Dr. Phillip Hodson, a fellow of the British Association for Counselling and Psychotherapy, occupies the latter camp. "I groan to the bottom of my therapeutic shoes at this sort of discussion," he said. "It is misleading to ascribe the term `addiction' to emotions.
"As a therapist, I have the greatest problem with the glib labelling of behavior as `addictions,' where these have no obvious physiological component beyond a reaction to our own body chemistry," he said. "Our bodies contain any number of hormones that without self-control will `cause' us to rob, rape and kill. I don't think we really want to encourage the idea that our center of control, in many ways the essence of our very humanity, can be selectively disregarded."
Not all the experts are as unsympathetic as Hodson. Mark Griffiths, a professor of gambling studies at Nottingham Trent University, who has researched addictive behavior for 16 years, believes any activity can produce chemicals in the brain that give the same high as cocaine.
"We are living in the most addictive society the world has yet seen," he said. "Society has changed dramatically in the last few years; we're living longer than ever before, we have more spare time, more disposable income and there are more socially excessive behaviors in which we can indulge.

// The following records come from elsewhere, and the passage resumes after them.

(** The cases of the [switch] over the event type. *)
Definition is_send_recv (type : nat) : bool :=
  existsb (Nat.eqb type)
    [ PPME_SOCKET_SENDTO_E; PPME_SOCKET_SENDTO_X;
      PPME_SOCKET_RECV_E; PPME_SOCKET_RECV_X;
      PPME_SOCKET_RECVFROM_E; PPME_SOCKET_RECVFROM_X;
      PPME_SOCKET_SENDMSG_E; PPME_SOCKET_SENDMSG_X;
      PPME_SOCKET_SENDMMSG_E; PPME_SOCKET_SENDMMSG_X;
      PPME_SOCKET_RECVMSG_E; PPME_SOCKET_RECVMSG_X;
      PPME_SOCKET_RECVMMSG_E; PPME_SOCKET_RECVMMSG_X ].

(** The client and server endpoints of the descriptor. *)
Definition sock_endpoints (s : fd_sockinfo) : option (Endpoint * Endpoint) :=
  match s with
  | SCAP_FD_IPV4_SOCK m_sip m_dip m_sport m_dport =>
      Some (Endpoint_addr (Address_ipv4 m_sip) m_sport, Endpoint_addr (Address_ipv4 m_dip) m_dport)
  | SCAP_FD_IPV6_SOCK (s0, s1, s2, s3) (d0, d1, d2, d3) m_sport m_dport =>
      Some (Endpoint_addr (Address_ipv6 s0 s1 s2 s3) m_sport, Endpoint_addr (Address_ipv6 d0 d1 d2 d3) m_dport)
  | SCAP_FD_OTHER => None
  end.

Definition l4proto_of (p : scap_l4_proto) : option L4Proto.t :=
  match p with
  | SCAP_L4_TCP => Some L4Proto.TCP
  | SCAP_L4_UDP => Some L4Proto.UDP
  | SCAP_L4_OTHER => None
  end.

(** [event_extractor_->get_event_rawres]; [None]: the filter check is gone. *)
Definition get_event_rawres (h : NetworkSignalHandler) (evt : sinsp_evt) : option (option Z) :=
  if extractor_ready_ h then Some (evt_rawres evt) else None.

Definition GetConnection (h : NetworkSignalHandler) (evt : sinsp_evt) : option (option Connection) :=
  match get_fd_info evt with
  | None => Some None
  | Some fd_info =>
      if collect_connection_status_ h && negb (is_send_recv (get_type evt))
         && (is_socket_failed fd_info || is_socket_pending fd_info)
      then Some None
      else
        match get_event_rawres h evt with
        | None => None
        | Some None => Some None
        | Some (Some res) =>
            if res <? 0 then Some None
            else
              let is_server := is_role_server fd_info in
              if negb is_server && negb (is_role_client fd_info) then Some None
              else
                match l4proto_of (get_l4proto fd_info) with
                | None => Some None
                | Some l4proto =>
                    match sock_endpoints (m_sockinfo fd_info) with
                    | None => Some None
                    | Some (client, server) =>
                        let local := if is_server then server else client in
                        let remote := if is_server then client else server in
                        match evt_GetContainerID evt with
                        | [] => Some None
                        | container_id =>
                            Some (Some (Connection_make container_id local remote l4proto is_server))
                        end
                    end
                end
        end
  end.

Definition net_HandleSignal (modifiers : EventMap Modifier.t) (h : NetworkSignalHandler)
    (t : ConnectionTracker) (evt : sinsp_evt) : option (ConnectionTracker * SignalHandler.Result) :=
  match at_event modifiers (get_type evt) with
  | None => None
  | Some Modifier.INVALID => Some (t, SignalHandler.IGNORED)
  | Some modifier =>
      match GetConnection h evt with
      | None => None
      | Some None => Some (t, SignalHandler.IGNORED)
      | Some (Some result) =>
          if negb (IsRelevantConnection result) then Some (t, SignalHandler.IGNORED)
          else Some (UpdateConnection t result (get_ts evt / 1000)
                       (bool_decide (modifier = Modifier.ADD)),
                     SignalHandler.PROCESSED)
      end
  end.

(** The handler applied to the events of the inspector in turn. *)
Fixpoint net_HandleSignals (modifiers : EventMap Modifier.t) (h : NetworkSignalHandler)
    (t : ConnectionTracker) (evts : list sinsp_evt) : option ConnectionTracker :=
  match evts with
  | [] => Some t
  | evt :: evts =>
      match net_HandleSignal modifiers h t evt with
      | None => None
      | Some (t, _) => net_HandleSignals modifiers h t evts
      end
  end.
End Handler.
(** The body of the loop of [Run]. *)
Definition Run_pass (p : pass) (s : Service) : option Service :=
  let '(called, pending) := ServePendingProcessRequests get_thread (pending_process_requests_ s) in
  let '(stats, evt) := GetNext (global_event_filter_ s) is_rhel76 (p_parse p) (p_next p) (userspace_stats_ s) in
  match evt with
  | None =>
      Some (mkService (inspector_ s) (signal_handlers_ s) (global_event_filter_ s) stats pending
              (answers s ++ called) (shared s))
  | Some evt =>
      match dispatch [] (signal_handlers_ s) (p_start p) evt (shared s) with
      | None => None
      | Some (w, handlers) =>
          let stats := mkEventStats (nFilteredEvents stats) (nUserspaceEvents stats) (event_parse_micros stats)
                         (add_at (get_type evt) (p_process p) (event_process_micros stats)) in
          Some (mkService (inspector_ s) handlers (global_event_filter_ s) stats pending (answers s ++ called) w)
      end
  end.

(** [Run], until the control value changes (the end of the list). *)
Definition Run (passes : list pass) (s : Service) : option Service :=
  if negb (inspector_ s) then None
  else fold_left (fun s p => match s with Some s => Run_pass p s | None => None end) passes (Some s).

(** [CleanUp]: the handlers are stopped in order and pending requests are answered
    with null. *)
Definition CleanUp (s : Service) : option Service :=
  match fold_left (fun w e => match w with Some w => h_Stop e w | None => None end) (signal_handlers_ s) (Some (shared s)) with
  | None => None
  | Some w =>
      Some (mkService false [] (global_event_filter_ s) (userspace_stats_ s) []
              (answers s ++ (ServePendingProcessRequests (fun _ => None) (pending_process_requests_ s)).1) w)
  end.
End Dispatch.
Arguments Service : clear implicits.
Arguments mkService {W}.
Arguments inspector_ {W}.
Arguments signal_handlers_ {W}.
Arguments global_event_filter_ {W}.
Arguments userspace_stats_ {W}.
Arguments pending_process_requests_ {W}.
Arguments answers {W}.
Arguments shared {W}.

(** ** Self checks *)

Definition kSelfChecksExePath : str := lit "/usr/local/bin/self-checks".
Definition kSelfChecksName : str := lit "self-checks".
Definition kSelfCheckServerPort : Z := 13037.

(** Times of the steady clock in seconds; the default timeout is 5. *)
Record SelfCheckHandler := mkSelfCheckHandler { start_ : Z; timeout_ : Z }.

Definition SelfCheckHandler_new (now : Z) : SelfCheckHandler := mkSelfCheckHandler now 5.

Definition isSelfCheckEvent (evt : sinsp_evt) : bool :=
  match get_thread_info evt with
  | None => false
  | Some t => bool_decide (ti_comm t = kSelfChecksName) && bool_decide (ti_exe t = kSelfChecksExePath)
  end.

Definition hasTimedOut (now : Z) (h : SelfCheckHandler) : bool := start_ h + timeout_ h <? now.

Definition SelfCheckProcess_HandleSignal (now : Z) (h : SelfCheckHandler) (evt : sinsp_evt) : SignalHandler.Result :=
  if hasTimedOut now h then SignalHandler.FINISHED
  else if isSelfCheckEvent evt then SignalHandler.FINISHED
  else SignalHandler.IGNORED.

Definition SelfCheckNetwork_HandleSignal (now : Z) (h : SelfCheckHandler) (evt : sinsp_evt) : SignalHandler.Result :=
  if hasTimedOut now h then SignalHandler.FINISHED
  else if negb (isSelfCheckEvent evt) then SignalHandler.IGNORED
  else
    match evt_server_port evt, evt_client_port evt with
    | Some server_port, Some client_port =>
        if (server_port =? kSelfCheckServerPort) && negb (client_port =? 65535) then SignalHandler.FINISHED
        else SignalHandler.IGNORED
    | _, _ => SignalHandler.IGNORED
    end.

(** ** The collector's handlers *)

(** What the handlers of the collector share; the tracker counts its own metrics. *)
Record World := mkWorld { w_process : ProcessSignalHandler; w_tracker : ConnectionTracker; w_steady : Z }.

Definition set_process (h : ProcessSignalHandler) (w : World) : World := mkWorld h (w_tracker w) (w_steady w).

Definition log_counters (f : CollectorStats -> CollectorStats) (w : World) : World :=
  set_process (mkProcessSignalHandler (client_ (w_process w)) (rate_limiter_ (w_process w)) (stats_ (w_process w))
                 (f (counters (w_process w))) (calls (w_process w))) w.

(** The default [HandleExistingProcess]. *)
Definition ignore_existing (_ : sinsp_threadinfo) (w : World) : option (World * SignalHandler.Result) :=
  Some (w, SignalHandler.IGNORED).

Section Handlers.
Context `{HostEndian} `{Driver} `{Inspector} `{Environment}.

Definition process_entry (m : EventMap ProcessSignalType) (filter : list bool) : SignalHandlerEntry World :=
  mkSignalHandlerEntry (lit "ProcessSignalHandler")
    (fun evt w => match HandleSignal m evt (w_process w) with
                  | Some (h, r) => Some (set_process h w, r)
                  | None => None
                  end)
    (fun t w => match HandleExistingProcess t (w_process w) with
                | Some (h, r) => Some (set_process h w, r)
                | None => None
                end)
    (fun w => match handler_Stop (w_process w) with
              | Some h => Some (set_process h w)
              | None => None
              end)
    filter.

Definition network_entry (m : EventMap Modifier.t) (h : NetworkSignalHandler) (filter : list bool)
  : SignalHandlerEntry World :=
  mkSignalHandlerEntry (lit "NetworkSignalHandler")
    (fun evt w => match net_HandleSignal m h (w_tracker w) evt with
                  | Some (t, r) => Some (mkWorld (w_process w) t (w_steady w), r)
                  | None => None
                  end)
    ignore_existing Some filter.

Definition self_check_process_entry (h : SelfCheckHandler) (filter : list bool) : SignalHandlerEntry World :=
  mkSignalHandlerEntry (lit "SelfCheckProcessHandler")
    (fun evt w => Some (w, SelfCheckProcess_HandleSignal (w_steady w) h evt)) ignore_existing Some filter.

Definition self_check_network_entry (h : SelfCheckHandler) (filter : list bool) : SignalHandlerEntry World :=
  mkSignalHandlerEntry (lit "SelfCheckNetworkHandler")
    (fun evt w => Some (w, SelfCheckNetwork_HandleSignal (w_steady w) h evt)) ignore_existing Some filter.
End Handlers.

Definition SelfCheckProcess_GetRelevantEvents : list str := [lit "execve<"].
Definition SelfCheckNetwork_GetRelevantEvents : list str :=
  [lit "close<"; lit "shutdown<"; lit "connect<"; lit "accept<"; lit "listen<"].

(** ** Lemmas *)

(** Calls on successive threads, until the callback returns false. *)
Fixpoint loop_list {W} (f : W -> sinsp_threadinfo -> option (W * bool)) (w : W) (ts : list sinsp_threadinfo)
  : option (W * bool) :=
  match ts with
  | [] => Some (w, true)
  | t :: ts =>
      match f w t with
      | None => None
      | Some (w, false) => Some (w, false)
      | Some (w, true) => loop_list f w ts
      end
  end.

(** The inspector's promise: the callback sees the threads of the table in some
    order until it declines. *)
Class ThreadTableLaws `{ThreadTable} := {
  threads : list sinsp_threadinfo;
  threads_present : get_threads = true;
  loop_visits W (f : W -> sinsp_threadinfo -> option (W * bool)) w : threads_loop f w = loop_list f w threads
}.

(** A message without its generated identifier. *)
Definition content (m : SignalStreamMessage) : SignalStreamMessage :=
  let s := process_signal m in
  mkSignalStreamMessage
    (mkProcessSignal [] (ps_name s) (ps_exec_file_path s) (ps_args s) (ps_pid s) (ps_uid s) (ps_gid s)
       (ps_time s) (ps_container_id s) (ps_lineage_info s) (ps_scraped s)).

Section Refresh.
Context `{Inspector} `{Environment}.

(** The message about a thread of the table that is to be sent: a main thread in a
    container whose name or path is known. *)
Definition existing_offer (t : sinsp_threadinfo) : option SignalStreamMessage :=
  if negb (empty (GetContainerID (ti_cgroups t))) && is_main_thread t
  then (ToProtoMessage_tinfo span_valid_utf8 [] t CollectorStats_new).1 else None.

(** Those whose details are not known. *)
Definition existing_unresolved (t : sinsp_threadinfo) : bool :=
  negb (empty (GetContainerID (ti_cgroups t))) && is_main_thread t && negb (ValidateProcessDetails (Some t)).

Lemma unresolved_message t :
  (match (ToProtoMessage_tinfo span_valid_utf8 [] t CollectorStats_new).1 with Some _ => false | None => true end)
  = negb (ValidateProcessDetails (Some t)).
Proof. unfold ToProtoMessage_tinfo. destruct (ValidateProcessDetails (Some t)); [|done]. by destruct (CreateProcessSignal_tinfo _ _ _ _). Qed.

Lemma existing_content id t stats :
  content <$> (ToProtoMessage_tinfo span_valid_utf8 id t stats).1
  = (ToProtoMessage_tinfo span_valid_utf8 [] t CollectorStats_new).1.
Proof.
  unfold ToProtoMessage_tinfo, CreateProcessSignal_tinfo.
  destruct (ValidateProcessDetails (Some t)); [|done]. cbn [negb]. unfold GetProcessLineage.
  by destruct (if is_main_thread t then Some t else get_main_thread t).
Qed.

(** The content of the message about an event. *)
Definition event_offer (m : EventMap ProcessSignalType) (evt : sinsp_evt) : option SignalStreamMessage :=
  match ToProtoMessage_evt span_valid_utf8 m DisableProcessArguments [] evt CollectorStats_new with
  | Some (msg, _) => msg
  | None => None
  end.

Lemma event_content m id evt stats msg stats' :
  ToProtoMessage_evt span_valid_utf8 m DisableProcessArguments id evt stats = Some (msg, stats') ->
  content <$> msg = event_offer m evt.
Proof.
  unfold event_offer, ToProtoMessage_evt, CreateProcessSignal_evt.
  destruct (at_event m (get_type evt)) as [[]|]; [|by intros [= <- _]|done].
  destruct (get_thread_info evt) as [t|]; [|by intros [= <- _]].
  destruct (ValidateProcessDetails (Some t)); [|by intros [= <- _]]. cbn [negb]. unfold GetProcessLineage.
  destruct (if is_main_thread t then Some t else get_main_thread t); by intros [= <- _].
Qed.

(** The stream carries [sent] and takes messages; the limiter is there. *)
Record streaming (h : ProcessSignalHandler) (sent : list SignalStreamMessage) : Prop := {
  str_active : stream_active_ (client_ h) = true;
  str_first : first_write_ (client_ h) = false;
  str_sent : writer_ (client_ h) = Some sent;
  str_limiter : limiter_ (rate_limiter_ h) <> None
}.

(** From [h] to [h'], of the messages [offers] the stream got [new], in order; the
    others are counted as rate limited; [unresolved] more processes are counted as failures. *)
Record progress (h h' : ProcessSignalHandler) (offers new : list SignalStreamMessage) (unresolved : nat) : Prop := {
  pr_sub : (content <$> new) `sublist_of` offers;
  pr_count : wrap 64 (nProcessRateLimitCount (stats_ h'))
             = wrap 64 (nProcessRateLimitCount (stats_ h) + (Z.of_nat (length offers) - Z.of_nat (length new)));
  pr_unresolved : wrap 64 (nProcessResolutionFailuresByTinfo (stats_ h'))
                  = wrap 64 (nProcessResolutionFailuresByTinfo (stats_ h) + Z.of_nat unresolved)
}.

Lemma wrap_add_l w x y : wrap w (wrap w x + y) = wrap w (x + y).
Proof. unfold wrap. by rewrite Zplus_mod_idemp_l. Qed.

Lemma wrap_wrap w x : wrap w (wrap w x) = wrap w x.
Proof. unfold wrap. by rewrite Zmod_mod. Qed.

Lemma progress_trans h1 h2 h3 o1 o2 n1 n2 u1 u2 :
  progress h1 h2 o1 n1 u1 -> progress h2 h3 o2 n2 u2 -> progress h1 h3 (o1 ++ o2) (n1 ++ n2) (u1 + u2).
Proof.
  intros [S1 C1 U1] [S2 C2 U2]. split.
  - rewrite fmap_app. by apply sublist_app.
  - rewrite C2, <- wrap_add_l, C1, wrap_add_l, !length_app. f_equal. lia.
  - rewrite U2, <- wrap_add_l, U1, wrap_add_l. f_equal. lia.
Qed.

Lemma progress_refl h : progress h h [] [] 0.
Proof. split; [done|cbn; f_equal; lia..]. Qed.

Context (Hwrites : forall i, write_ok i = true).

(** What both handlers do with a message once the stream takes messages. *)
Lemma limit_and_push_streaming msg h sent :
  streaming h sent ->
  exists h' r new, limit_and_push msg h = Some (h', r)
    /\ (r = SignalHandler.PROCESSED \/ r = SignalHandler.IGNORED)
    /\ streaming h' (sent ++ new) /\ progress h h' [content msg] new 0.
Proof.
  intros [Ha Hf Hs Hl]. unfold limit_and_push.
  destruct (cache_Allow_some (rate_limiter_ h) (clock (calls h)) (compute_process_key (process_signal msg)) (counters h) Hl)
    as (l & c & ok & -> & El).
  destruct ok; cbn [negb].
  - unfold PushSignals. rewrite Ha, Hf, Hs, Hwrites. cbn [negb]. eexists _, _, [msg]. split; [done|].
    split; [by left|]. split; [split; cbn; congruence|]. split; [done|cbn; f_equal; lia..].
  - eexists _, _, []. split; [done|]. split; [by right|]. rewrite app_nil_r.
    split; [split; cbn; congruence|]. split; [apply sublist_nil_l|cbn..]; [unfold inc64; by rewrite wrap_wrap|f_equal; lia].
Qed.
(** The iterator of a sequence has invalid keys and values. *)
Fixpoint FindUnknownFields (fs : list field) (n : node) {struct n} : option ParserResult :=
  match n with
  | Map kvs =>
      (fix loop (kvs : list (node * node)) : option ParserResult :=
         match kvs with
         | [] => Some []
         | (key, value) :: kvs =>
             match unknown_entry (fun fields => FindUnknownFields fields value) fs key value with
             | None => None
             | Some errors =>
                 match loop kvs with
                 | None => None
                 | Some rest => Some (errors ++ rest)
                 end
             end
         end) kvs
  | Sequence l =>
      (fix loop (l : list node) : option ParserResult :=
         match l with
         | [] => Some []
         | _ :: l =>
             match unknown_entry (fun _ => Some []) fs Undefined Undefined with
             | None => None
             | Some errors =>
                 match loop l with
                 | None => None
                 | Some rest => Some (errors ++ rest)
                 end
             end
         end) l
  | _ => Some []
  end.

(** [Parse] of a node into a message with the fields [fs]. *)
Definition Parse (fs : list field) (msg : message) (n : node) : option (message * ParserResult) :=
  match n with
  | Scalar _ | Null => Some (msg, [lit "Invalid configuration"])
  | _ =>
      match ParseFields fs msg n [] [] with
      | None => None
      | Some (msg, errors) =>
          if negb (bool_decide (validation_mode_ p = PERMISSIVE)) then
            match FindUnknownFields fs n with
            | None => None
            | Some res => Some (msg, errors ++ res)
            end
          else Some (msg, errors)
      end
  end.
End Parser.
Lemma SecureBoot_witness :
  exists h', @GetSecureBootStatus old_host HostInfo_instance = Some (NOT_DETERMINED, h').
Proof.
  destruct (@SecureBoot_vars_misread old_host HostInfo_instance (mkKernelVersion 4 10 0 0 (lit "4.10.0") (lit "#1 SMP") (lit "x86_64")))
    as (status & h' & E & _ & Hb).
  - apply coherent_instance.
  - vm_compute. reflexivity.
  - reflexivity.
  - reflexivity.
  - destruct (Hb [lit "Boot0000"] (lit "SecureBoot-8be4df61") [] [chr 6; chr 0; chr 0; chr 0; chr 1]) as [H1 _];
      [reflexivity| vm_compute; reflexivity | vm_compute; reflexivity | vm_compute; reflexivity |].
    rewrite H1 in E by (vm_compute; reflexivity). exists h'. exact E.
Defined.

(** An [ID=] line without a value makes the parser read before the start of the string. *)
Example empty_value : filterForKey [lit "ID="] (lit "ID") = None.
Proof. reflexivity. Qed.

(** A version that does not fit an [int] ends the process. *)
Example huge_version : KernelVersion_make (lit "4.18.99999999999") [] [] = None.
Proof. reflexivity. Qed.

Example minikube : search_minikube (lit "minikube v1.33.1 (docker)") = Some (lit "v1.33.1").
Proof. reflexivity. Qed.
End Witnesses.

"The biggest impact is technology, which is deliberately designed to mesmerize the user and manipulate their behavior. It's exactly what happens with addiction: you become desensitized and end up needing more."
According to the government, at least one in 25 British people is dependent on alcohol, twice as many as are dependent on drugs, while almost one in four of us boasts an addiction to shopping, a rise of more than 6 percent in just five years.
More than 370,000 Britons are addicted to gambling, while 6 percent of 17,251 respondents in a recent online survey met the criteria for compulsive Internet use, with over 30 percent using the net to escape negative feelings.
Hodson is critical of the therapy industry for its open-door policy.
"It's the definition of addiction that is on the increase, not the numbers of those genuinely addicted to anything," he said.
"It is very distressing to be a compulsive gambler, but addiction is not the right word to describe what is, in fact, a conditioned or compulsive behavior."
Hodson also points to the tendency of psychiatrists to classify patterns of behavior or compulsion.
"The word addiction contains a meaning which takes away the sufferer's freedom of action," he added.
"It is a destructive word if misapplied. If you are told that you're someone who chooses to do things that are destructive, you have more hope of recovery than if you're told you have no choice."
Robert Lefever, director of the Promis Recovery Centre, which only treats those suffering alcohol, drug and food dependencies, agrees: "There is an addicted population and a stupid population.
"There are people who just need to pull themselves together and those who are so dependent on their drug that they're just trying to stay alive."
Dr. Austin Tate, medical director at the Priory Hospital in Marchwood, Hampshire, is bullish in his defense of the Priory's open-door policy.
"The word addiction has been so misused that it has lost its value," he agrees. "Like `stress' and `depression,' they've all become shorthand for `I'm unhappy.' It's become a social description and the medical profession needs to move away from it.
"But focusing on precise classifications is a waste of time: why make things difficult for ourselves by arguing about it?" he asked.
"When you get to the point of treatment, it doesn't make any difference whether something is a dependency or an addiction," he said.